# What the task asks
The records below hold a stretch from the line with "reg_Subscribe := Subscribe;" through the line with "members_Subscribe. destruct (decide (p' = p)) as [->|Hne]."; return exactly those lines, ends included, and nothing more.
**** Information provided ****
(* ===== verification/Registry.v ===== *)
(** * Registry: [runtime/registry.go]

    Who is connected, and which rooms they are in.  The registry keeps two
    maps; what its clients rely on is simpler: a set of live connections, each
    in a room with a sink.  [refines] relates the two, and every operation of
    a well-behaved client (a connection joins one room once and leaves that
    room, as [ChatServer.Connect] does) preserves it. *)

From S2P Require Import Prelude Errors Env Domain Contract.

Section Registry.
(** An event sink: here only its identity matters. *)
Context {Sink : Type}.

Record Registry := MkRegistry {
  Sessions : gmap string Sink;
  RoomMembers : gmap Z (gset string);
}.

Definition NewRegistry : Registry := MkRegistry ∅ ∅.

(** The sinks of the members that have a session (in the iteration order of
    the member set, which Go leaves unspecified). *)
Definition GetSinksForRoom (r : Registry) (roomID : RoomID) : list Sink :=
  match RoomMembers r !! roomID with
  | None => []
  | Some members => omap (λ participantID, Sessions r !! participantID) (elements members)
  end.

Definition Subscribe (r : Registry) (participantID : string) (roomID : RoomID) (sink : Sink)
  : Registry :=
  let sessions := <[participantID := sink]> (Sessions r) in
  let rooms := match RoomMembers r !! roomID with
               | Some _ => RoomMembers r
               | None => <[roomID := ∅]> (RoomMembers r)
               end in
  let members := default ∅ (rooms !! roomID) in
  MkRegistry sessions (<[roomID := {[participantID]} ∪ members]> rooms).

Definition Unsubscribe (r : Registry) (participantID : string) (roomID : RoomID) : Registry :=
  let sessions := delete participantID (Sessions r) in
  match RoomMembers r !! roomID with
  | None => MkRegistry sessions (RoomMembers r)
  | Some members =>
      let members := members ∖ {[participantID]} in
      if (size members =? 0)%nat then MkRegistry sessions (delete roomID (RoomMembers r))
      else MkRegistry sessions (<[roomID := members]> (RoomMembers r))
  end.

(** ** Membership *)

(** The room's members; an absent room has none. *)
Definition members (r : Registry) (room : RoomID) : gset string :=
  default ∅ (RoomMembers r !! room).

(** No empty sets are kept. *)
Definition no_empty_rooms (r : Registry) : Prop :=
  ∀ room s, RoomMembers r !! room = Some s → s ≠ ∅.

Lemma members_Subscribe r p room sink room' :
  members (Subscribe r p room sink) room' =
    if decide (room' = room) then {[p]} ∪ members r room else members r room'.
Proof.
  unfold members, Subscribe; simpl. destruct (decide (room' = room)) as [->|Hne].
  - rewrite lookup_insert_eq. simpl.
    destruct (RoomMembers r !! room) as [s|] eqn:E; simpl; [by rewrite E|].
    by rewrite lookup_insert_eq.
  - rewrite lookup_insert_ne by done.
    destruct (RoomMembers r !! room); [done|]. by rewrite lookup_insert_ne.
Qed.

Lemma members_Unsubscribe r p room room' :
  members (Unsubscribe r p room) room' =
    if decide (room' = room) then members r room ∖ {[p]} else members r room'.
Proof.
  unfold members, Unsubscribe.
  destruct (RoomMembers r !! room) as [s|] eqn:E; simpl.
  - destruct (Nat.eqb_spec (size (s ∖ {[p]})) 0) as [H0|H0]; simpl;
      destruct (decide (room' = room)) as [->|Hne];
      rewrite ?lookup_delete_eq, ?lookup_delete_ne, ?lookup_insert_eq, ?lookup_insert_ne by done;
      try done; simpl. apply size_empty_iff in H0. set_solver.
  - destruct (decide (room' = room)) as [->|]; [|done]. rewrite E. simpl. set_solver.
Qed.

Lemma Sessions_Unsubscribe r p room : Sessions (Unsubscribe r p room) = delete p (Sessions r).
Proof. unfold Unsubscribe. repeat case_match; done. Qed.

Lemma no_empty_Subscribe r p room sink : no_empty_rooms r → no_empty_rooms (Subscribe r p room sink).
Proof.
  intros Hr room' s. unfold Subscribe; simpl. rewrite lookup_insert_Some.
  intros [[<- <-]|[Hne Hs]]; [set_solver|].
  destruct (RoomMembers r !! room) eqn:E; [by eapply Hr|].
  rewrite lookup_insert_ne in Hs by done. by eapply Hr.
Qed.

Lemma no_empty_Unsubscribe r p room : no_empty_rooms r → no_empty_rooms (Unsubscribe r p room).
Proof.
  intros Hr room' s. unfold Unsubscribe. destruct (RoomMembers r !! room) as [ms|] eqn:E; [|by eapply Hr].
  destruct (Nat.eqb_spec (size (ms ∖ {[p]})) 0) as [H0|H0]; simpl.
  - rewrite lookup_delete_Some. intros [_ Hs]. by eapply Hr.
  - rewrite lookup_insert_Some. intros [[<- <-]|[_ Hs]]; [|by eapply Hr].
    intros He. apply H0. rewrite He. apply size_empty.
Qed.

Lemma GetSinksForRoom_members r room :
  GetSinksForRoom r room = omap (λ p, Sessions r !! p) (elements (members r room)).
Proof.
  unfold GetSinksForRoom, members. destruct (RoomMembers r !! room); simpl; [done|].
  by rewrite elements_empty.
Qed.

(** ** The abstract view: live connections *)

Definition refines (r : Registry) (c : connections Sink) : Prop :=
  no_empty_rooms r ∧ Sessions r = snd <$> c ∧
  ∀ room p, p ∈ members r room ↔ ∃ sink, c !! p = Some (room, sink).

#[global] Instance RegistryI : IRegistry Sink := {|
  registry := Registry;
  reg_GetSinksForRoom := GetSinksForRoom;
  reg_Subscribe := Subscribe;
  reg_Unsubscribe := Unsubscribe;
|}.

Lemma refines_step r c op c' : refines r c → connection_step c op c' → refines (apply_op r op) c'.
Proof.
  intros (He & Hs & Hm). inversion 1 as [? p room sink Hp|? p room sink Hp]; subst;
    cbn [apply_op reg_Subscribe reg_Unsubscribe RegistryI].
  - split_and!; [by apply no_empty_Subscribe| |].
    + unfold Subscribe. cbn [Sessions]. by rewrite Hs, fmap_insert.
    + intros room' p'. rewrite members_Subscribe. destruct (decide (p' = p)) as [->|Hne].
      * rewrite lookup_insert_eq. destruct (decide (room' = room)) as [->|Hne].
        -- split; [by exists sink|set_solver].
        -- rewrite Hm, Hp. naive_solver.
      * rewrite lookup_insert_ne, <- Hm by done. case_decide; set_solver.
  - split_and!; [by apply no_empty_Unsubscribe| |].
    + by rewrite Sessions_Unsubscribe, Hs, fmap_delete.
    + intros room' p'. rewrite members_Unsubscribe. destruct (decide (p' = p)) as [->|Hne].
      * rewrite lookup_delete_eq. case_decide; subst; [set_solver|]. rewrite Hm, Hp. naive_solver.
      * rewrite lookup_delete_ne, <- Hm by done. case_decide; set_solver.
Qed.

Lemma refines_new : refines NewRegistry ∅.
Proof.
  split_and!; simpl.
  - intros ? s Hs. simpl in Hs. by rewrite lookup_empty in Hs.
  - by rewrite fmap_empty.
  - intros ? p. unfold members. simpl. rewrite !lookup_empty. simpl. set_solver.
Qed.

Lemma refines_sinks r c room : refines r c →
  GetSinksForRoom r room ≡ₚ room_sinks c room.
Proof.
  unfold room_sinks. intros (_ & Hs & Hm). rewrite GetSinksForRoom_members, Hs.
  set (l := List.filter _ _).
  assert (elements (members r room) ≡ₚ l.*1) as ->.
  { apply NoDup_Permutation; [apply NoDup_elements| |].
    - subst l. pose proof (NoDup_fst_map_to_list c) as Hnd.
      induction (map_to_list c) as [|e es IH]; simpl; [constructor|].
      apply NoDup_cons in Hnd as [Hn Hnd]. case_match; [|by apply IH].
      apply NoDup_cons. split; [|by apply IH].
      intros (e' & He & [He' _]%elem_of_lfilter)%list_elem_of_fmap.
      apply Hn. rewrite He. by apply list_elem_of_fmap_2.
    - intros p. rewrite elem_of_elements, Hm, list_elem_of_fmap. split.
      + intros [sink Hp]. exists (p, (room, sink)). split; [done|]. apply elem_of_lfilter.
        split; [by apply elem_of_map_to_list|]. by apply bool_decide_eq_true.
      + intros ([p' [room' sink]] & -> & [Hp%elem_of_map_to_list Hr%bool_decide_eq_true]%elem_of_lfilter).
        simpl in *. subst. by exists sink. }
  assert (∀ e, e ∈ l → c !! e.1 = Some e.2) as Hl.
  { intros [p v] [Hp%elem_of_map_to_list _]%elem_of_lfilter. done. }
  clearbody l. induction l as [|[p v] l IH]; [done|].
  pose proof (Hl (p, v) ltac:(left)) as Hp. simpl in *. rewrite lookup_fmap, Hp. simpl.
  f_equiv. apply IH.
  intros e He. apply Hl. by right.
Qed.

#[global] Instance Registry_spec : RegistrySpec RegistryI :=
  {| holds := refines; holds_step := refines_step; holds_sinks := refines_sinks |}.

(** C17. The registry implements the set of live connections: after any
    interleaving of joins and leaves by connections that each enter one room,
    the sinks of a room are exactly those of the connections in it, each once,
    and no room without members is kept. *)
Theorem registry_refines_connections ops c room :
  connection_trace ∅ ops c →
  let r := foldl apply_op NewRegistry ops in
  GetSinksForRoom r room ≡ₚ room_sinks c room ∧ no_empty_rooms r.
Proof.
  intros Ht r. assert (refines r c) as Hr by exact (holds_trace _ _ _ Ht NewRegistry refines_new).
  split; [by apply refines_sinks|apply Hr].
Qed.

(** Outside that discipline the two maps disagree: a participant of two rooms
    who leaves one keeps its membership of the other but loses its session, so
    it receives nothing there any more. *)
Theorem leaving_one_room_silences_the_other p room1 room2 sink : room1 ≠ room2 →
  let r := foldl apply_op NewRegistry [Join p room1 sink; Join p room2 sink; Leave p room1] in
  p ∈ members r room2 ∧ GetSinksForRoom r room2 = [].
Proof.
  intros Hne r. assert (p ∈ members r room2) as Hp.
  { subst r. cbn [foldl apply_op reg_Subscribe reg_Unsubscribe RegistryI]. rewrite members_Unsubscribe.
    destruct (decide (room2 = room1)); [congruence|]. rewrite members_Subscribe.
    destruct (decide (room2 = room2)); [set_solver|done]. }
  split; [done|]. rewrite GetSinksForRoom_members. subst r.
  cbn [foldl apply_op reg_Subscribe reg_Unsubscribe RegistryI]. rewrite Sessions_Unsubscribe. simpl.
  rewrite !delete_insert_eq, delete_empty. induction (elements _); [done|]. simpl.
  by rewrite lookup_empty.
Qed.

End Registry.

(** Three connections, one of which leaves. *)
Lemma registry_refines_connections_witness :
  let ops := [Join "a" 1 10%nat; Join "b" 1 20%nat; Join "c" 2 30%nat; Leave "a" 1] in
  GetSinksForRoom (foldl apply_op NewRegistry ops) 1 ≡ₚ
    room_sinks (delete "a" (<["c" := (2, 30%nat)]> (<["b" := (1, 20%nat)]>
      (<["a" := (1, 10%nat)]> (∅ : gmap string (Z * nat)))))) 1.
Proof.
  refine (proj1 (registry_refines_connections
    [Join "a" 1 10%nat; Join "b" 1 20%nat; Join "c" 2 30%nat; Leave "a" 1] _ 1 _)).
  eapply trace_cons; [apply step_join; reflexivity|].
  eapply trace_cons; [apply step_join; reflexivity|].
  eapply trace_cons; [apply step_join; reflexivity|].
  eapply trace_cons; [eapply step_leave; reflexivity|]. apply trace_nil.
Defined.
****
**** Information provided ****
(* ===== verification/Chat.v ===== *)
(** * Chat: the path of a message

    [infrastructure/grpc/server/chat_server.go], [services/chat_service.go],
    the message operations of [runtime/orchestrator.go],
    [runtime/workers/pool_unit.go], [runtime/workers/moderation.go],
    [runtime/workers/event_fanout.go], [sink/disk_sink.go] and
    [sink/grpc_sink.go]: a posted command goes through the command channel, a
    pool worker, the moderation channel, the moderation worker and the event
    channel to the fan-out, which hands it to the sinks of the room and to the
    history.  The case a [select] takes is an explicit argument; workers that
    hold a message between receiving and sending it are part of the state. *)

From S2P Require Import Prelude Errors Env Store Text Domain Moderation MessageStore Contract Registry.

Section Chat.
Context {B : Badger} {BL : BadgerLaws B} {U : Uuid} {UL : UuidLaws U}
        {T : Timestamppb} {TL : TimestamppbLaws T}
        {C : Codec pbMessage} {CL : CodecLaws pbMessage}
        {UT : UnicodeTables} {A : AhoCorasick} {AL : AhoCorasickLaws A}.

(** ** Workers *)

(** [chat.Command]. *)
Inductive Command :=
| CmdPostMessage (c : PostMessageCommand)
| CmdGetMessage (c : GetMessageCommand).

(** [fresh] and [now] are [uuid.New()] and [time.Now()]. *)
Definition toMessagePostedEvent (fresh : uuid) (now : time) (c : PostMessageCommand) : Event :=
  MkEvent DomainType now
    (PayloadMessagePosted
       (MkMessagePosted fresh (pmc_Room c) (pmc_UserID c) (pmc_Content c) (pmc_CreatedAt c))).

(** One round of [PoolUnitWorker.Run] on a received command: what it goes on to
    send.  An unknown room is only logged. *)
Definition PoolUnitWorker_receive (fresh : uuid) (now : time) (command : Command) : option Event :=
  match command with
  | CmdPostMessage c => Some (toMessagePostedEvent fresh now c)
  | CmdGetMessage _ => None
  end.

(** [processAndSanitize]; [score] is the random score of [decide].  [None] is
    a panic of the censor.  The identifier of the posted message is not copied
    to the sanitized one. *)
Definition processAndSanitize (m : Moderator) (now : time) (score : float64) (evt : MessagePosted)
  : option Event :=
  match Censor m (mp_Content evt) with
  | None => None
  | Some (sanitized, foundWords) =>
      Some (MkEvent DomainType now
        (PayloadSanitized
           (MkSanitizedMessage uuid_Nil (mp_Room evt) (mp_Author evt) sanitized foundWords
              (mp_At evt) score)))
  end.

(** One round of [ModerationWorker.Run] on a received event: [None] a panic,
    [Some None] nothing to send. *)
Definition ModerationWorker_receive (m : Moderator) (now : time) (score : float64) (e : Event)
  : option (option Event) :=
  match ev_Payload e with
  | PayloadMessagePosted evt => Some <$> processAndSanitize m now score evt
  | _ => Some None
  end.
****
# Answer section
  reg_Subscribe := Subscribe;
  reg_Unsubscribe := Unsubscribe;
|}.

Lemma refines_step r c op c' : refines r c → connection_step c op c' → refines (apply_op r op) c'.
Proof.
  intros (He & Hs & Hm). inversion 1 as [? p room sink Hp|? p room sink Hp]; subst;
    cbn [apply_op reg_Subscribe reg_Unsubscribe RegistryI].
  - split_and!; [by apply no_empty_Subscribe| |].
    + unfold Subscribe. cbn [Sessions]. by rewrite Hs, fmap_insert.
    + intros room' p'. rewrite members_Subscribe. destruct (decide (p' = p)) as [->|Hne].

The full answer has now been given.